▶ **GIVEN RECORDS**:
(** Rebuild [timers_ok] after the timeout bit of [e] changed to [b]: the heap
    and one list may have been replaced. *)
Lemma timers_rebuild st st' e b :
  timers_ok st -> (b = true -> (e < max_events)%nat) ->
  (forall x, flag st' x EVLIST_TIMEOUT = if decide (x = e) then b else flag st x EVLIST_TIMEOUT) ->
  (forall x, ev_timeout (get st' x) = ev_timeout (get st x)) ->
  length (common_timeout_queues (base st')) = length (common_timeout_queues (base st)) ->
  heap_wf (timeheap (base st')) st' ->
  (forall x, in_heap (timeheap (base st')) x <->
     if decide (x = e) then b = true /\ is_common_timeout st (ev_timeout (get st e)) = false
     else in_heap (timeheap (base st)) x) ->
  (forall i ctl', common_timeout_queues (base st') !! i = Some ctl' ->
     exists ctl, common_timeout_queues (base st) !! i = Some ctl /\
       ctl_timeout_event ctl' = ctl_timeout_event ctl /\
       (forall x, x ∈ ctl_events ctl' <->
          if decide (x = e) then b = true /\ is_common_timeout st (ev_timeout (get st e)) = true /\
                                 Z.to_nat (COMMON_TIMEOUT_IDX (ev_timeout (get st e))) = i
          else x ∈ ctl_events ctl) /\
       NoDup (ctl_events ctl') /\ StronglySorted (timeout_order st) (ctl_events ctl')) ->
  timers_ok st'.
Proof.
  intros T Hmax HF HT Hlen W HM HC.
  assert (Hic : forall tv, is_common_timeout st' tv = is_common_timeout st tv)
    by (intros; by apply is_common_ext).
  split; [done | | | |].
  - intros x. rewrite HM, HF, HT, Hic. case_decide; [by subst | apply T].
  - intros i ctl' Hi. destruct (HC i ctl' Hi) as (ctl & Hctl & _ & Hmem & ND & SS).
    destruct (to_common _ T i ctl Hctl) as [[_ M] _].
    split; [split; [done|] |].
    + intros x. rewrite Hmem. unfold in_common. rewrite HF, HT, Hic.
      case_decide; [by subst|]. rewrite M. done.
    + eapply sorted_ext; [|exact SS]. intros a c _ _. unfold timeout_order. by rewrite !HT.
  - intros x. rewrite HF. case_decide; [by subst | apply T].
  - intros i ctl' Hi. destruct (HC i ctl' Hi) as (ctl & Hctl & -> & _). by apply (to_inner _ T i).
Qed.

(** The heap holds at most the program's events. *)
Lemma heap_bound st : timers_ok st -> heap_n (timeheap (base st)) + 1 < 2 ^ 31.
Proof.
  intros T. pose proof (to_heap _ T) as W. pose proof (hw_size _ _ W) as (Hs & _ & _).
  set (l := (fun i => p_get (heap_p (timeheap (base st))) i) <$> seqZ 0 (heap_n (timeheap (base st)))).
  assert (ND : NoDup l).
  { apply NoDup_fmap_2_strong; [|apply NoDup_seqZ]. intros i j Hi Hj. rewrite elem_of_seqZ in Hi, Hj.
    intros Hij. by apply (heap_idx_inj _ st i j W); [lia..|]. }
  assert (Hsub : l ⊆+ seq 0 max_events).
  { apply NoDup_submseteq; [done|]. intros x. unfold l. rewrite list_elem_of_fmap.
    intros (i & -> & Hi). rewrite elem_of_seqZ in Hi. apply elem_of_seq.
    assert (Hin : in_heap (timeheap (base st)) (p_get (heap_p (timeheap (base st))) i)) by (exists i; split; [lia | done]).
    apply T in Hin as [Hf _]. apply (to_bound _ T) in Hf. lia. }
  apply submseteq_length in Hsub. unfold l in Hsub. rewrite length_fmap, length_seqZ, length_seq in Hsub.
  pose proof max_events_int. lia.
Qed.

▶ **ABOUT THIS EXERCISE**:
Copy every line of the records word for word.

▶ **RESPONSE TO THE EXERCISE**:
(** Rebuild [timers_ok] after the timeout bit of [e] changed to [b]: the heap
    and one list may have been replaced. *)
Lemma timers_rebuild st st' e b :
  timers_ok st -> (b = true -> (e < max_events)%nat) ->
  (forall x, flag st' x EVLIST_TIMEOUT = if decide (x = e) then b else flag st x EVLIST_TIMEOUT) ->
  (forall x, ev_timeout (get st' x) = ev_timeout (get st x)) ->
  length (common_timeout_queues (base st')) = length (common_timeout_queues (base st)) ->
  heap_wf (timeheap (base st')) st' ->
  (forall x, in_heap (timeheap (base st')) x <->
     if decide (x = e) then b = true /\ is_common_timeout st (ev_timeout (get st e)) = false
     else in_heap (timeheap (base st)) x) ->
  (forall i ctl', common_timeout_queues (base st') !! i = Some ctl' ->
     exists ctl, common_timeout_queues (base st) !! i = Some ctl /\
       ctl_timeout_event ctl' = ctl_timeout_event ctl /\
       (forall x, x ∈ ctl_events ctl' <->
          if decide (x = e) then b = true /\ is_common_timeout st (ev_timeout (get st e)) = true /\
                                 Z.to_nat (COMMON_TIMEOUT_IDX (ev_timeout (get st e))) = i
          else x ∈ ctl_events ctl) /\
       NoDup (ctl_events ctl') /\ StronglySorted (timeout_order st) (ctl_events ctl')) ->
  timers_ok st'.
Proof.
  intros T Hmax HF HT Hlen W HM HC.
  assert (Hic : forall tv, is_common_timeout st' tv = is_common_timeout st tv)
    by (intros; by apply is_common_ext).
  split; [done | | | |].
  - intros x. rewrite HM, HF, HT, Hic. case_decide; [by subst | apply T].
  - intros i ctl' Hi. destruct (HC i ctl' Hi) as (ctl & Hctl & _ & Hmem & ND & SS).
    destruct (to_common _ T i ctl Hctl) as [[_ M] _].
    split; [split; [done|] |].
    + intros x. rewrite Hmem. unfold in_common. rewrite HF, HT, Hic.
      case_decide; [by subst|]. rewrite M. done.
    + eapply sorted_ext; [|exact SS]. intros a c _ _. unfold timeout_order. by rewrite !HT.
  - intros x. rewrite HF. case_decide; [by subst | apply T].
  - intros i ctl' Hi. destruct (HC i ctl' Hi) as (ctl & Hctl & -> & _). by apply (to_inner _ T i).
Qed.

(** The heap holds at most the program's events. *)
Lemma heap_bound st : timers_ok st -> heap_n (timeheap (base st)) + 1 < 2 ^ 31.
Proof.
  intros T. pose proof (to_heap _ T) as W. pose proof (hw_size _ _ W) as (Hs & _ & _).
  set (l := (fun i => p_get (heap_p (timeheap (base st))) i) <$> seqZ 0 (heap_n (timeheap (base st)))).
  assert (ND : NoDup l).
  { apply NoDup_fmap_2_strong; [|apply NoDup_seqZ]. intros i j Hi Hj. rewrite elem_of_seqZ in Hi, Hj.
    intros Hij. by apply (heap_idx_inj _ st i j W); [lia..|]. }
  assert (Hsub : l ⊆+ seq 0 max_events).
  { apply NoDup_submseteq; [done|]. intros x. unfold l. rewrite list_elem_of_fmap.
    intros (i & -> & Hi). rewrite elem_of_seqZ in Hi. apply elem_of_seq.
    assert (Hin : in_heap (timeheap (base st)) (p_get (heap_p (timeheap (base st))) i)) by (exists i; split; [lia | done]).
    apply T in Hin as [Hf _]. apply (to_bound _ T) in Hf. lia. }
  apply submseteq_length in Hsub. unfold l in Hsub. rewrite length_fmap, length_seqZ, length_seq in Hsub.
  pose proof max_events_int. lia.
Qed.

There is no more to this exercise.